Welcome! A Bridge of Magpies is a blog about culture and politics. Comments are welcome. Also, prophesies, curses, symbolic executions. Presuming I survive, I will always respond.

Saturday, December 24, 2011

My Father's Dementia

He is my father’s double, an impostor, a thief, a trickster. He steals by the imposition of silence upon a man who was already silent, but in his own way, a silence marked by signs and hesitations, a silence I could read, a silence I could force into a language, the silent language of my father, a language rich in what it withheld, a silence that enclosed, it was like a seed, that asked to be found again and it gave to me the desperate need to find it. But I failed.
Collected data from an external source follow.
(** * flurs: the base contract of an incremental recommender

    A shallow embedding of [flurs/base.py] (class [Recommender]): the entity
    registry ([n_user], [users], [n_item], [items] with [is_new_user],
    [add_user], [is_new_item], [add_item]) and the shared ranking step
    [scores2recos], together with the part of NumPy the ranking step calls
    ([np.argsort], the reversed view [a[::-1]] and indexing by an index
    array). *)

From Stdlib Require Import Floats ZArith Lia.
From stdpp Require Import gmap strings list sorting.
I never heard those secret words or found the gestures and silences and hesitation and echoes by which I might have inferred them, translated them. My father, I realize now, was asking me to force speech from him, to break open his muteness which was itself some sort of unimaginable spell or curse put upon the line of fathers in my family, going backwards. To force him to speak by inventing what he would speak. But this new silence, the silence of dementia and aphasia, the demented silence of the trickster, I can do nothing with it, it is sterile, absolute in its emptiness and its sense of loss. The trickster looks at me the eyes of my father and shows me in his hurt gaze his disappointment in me, because now I will never make him speak.